| EXERCISE |
Return only the lines running from the first line of the listing through the one with "intros r Hr. simpl. apply elem_of_app. left.", unchanged.

──────────────────────────────

Lemma process_orders_without_quotes ext s :
  symbol_price_map s = ∅ →
  ∃ s', process_orders ext s = Ok tt s' ∧ same_stores s s' ∧
        symbol_price_map s' = ∅ ∧ symbol_conid_map s' = symbol_conid_map s ∧
        (∀ r, r ∈ log s → r ∈ log s').
Proof.
  intros Hempty. unfold process_orders. run_monad.
  match goal with |- ∃ s', for_each ?l ?body ?s0 = _ ∧ _ =>
    destruct (for_each_returns
                (λ t, same_stores s t ∧ symbol_price_map t = ∅ ∧
                      symbol_conid_map t = symbol_conid_map s ∧
                      (∀ r, r ∈ log s → r ∈ log t)) l body) with (s := s0)
      as (s' & Hrun & H)
  end.
  - intros order t _ (Hst & Hmap & Hc & Hlog).
    rewrite process_order_skip by (by rewrite Hmap, lookup_empty).
    eexists. split; [reflexivity|]. destruct Hst. repeat split; try done.
    intros r Hr. simpl. apply elem_of_app. left. apply elem_of_app. left. by apply Hlog.
  - repeat split; try done. intros r Hr. simpl. apply elem_of_app. by left.
  - by exists s'.
Qed.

──────────────────────────────

| TASK OUTPUT |
Lemma process_orders_without_quotes ext s :
  symbol_price_map s = ∅ →
  ∃ s', process_orders ext s = Ok tt s' ∧ same_stores s s' ∧
        symbol_price_map s' = ∅ ∧ symbol_conid_map s' = symbol_conid_map s ∧
        (∀ r, r ∈ log s → r ∈ log s').
Proof.
  intros Hempty. unfold process_orders. run_monad.
  match goal with |- ∃ s', for_each ?l ?body ?s0 = _ ∧ _ =>
    destruct (for_each_returns
                (λ t, same_stores s t ∧ symbol_price_map t = ∅ ∧
                      symbol_conid_map t = symbol_conid_map s ∧
                      (∀ r, r ∈ log s → r ∈ log t)) l body) with (s := s0)
      as (s' & Hrun & H)
  end.
  - intros order t _ (Hst & Hmap & Hc & Hlog).
    rewrite process_order_skip by (by rewrite Hmap, lookup_empty).
    eexists. split; [reflexivity|]. destruct Hst. repeat split; try done.
    intros r Hr. simpl. apply elem_of_app. left. apply elem_of_app. left. by apply Hlog.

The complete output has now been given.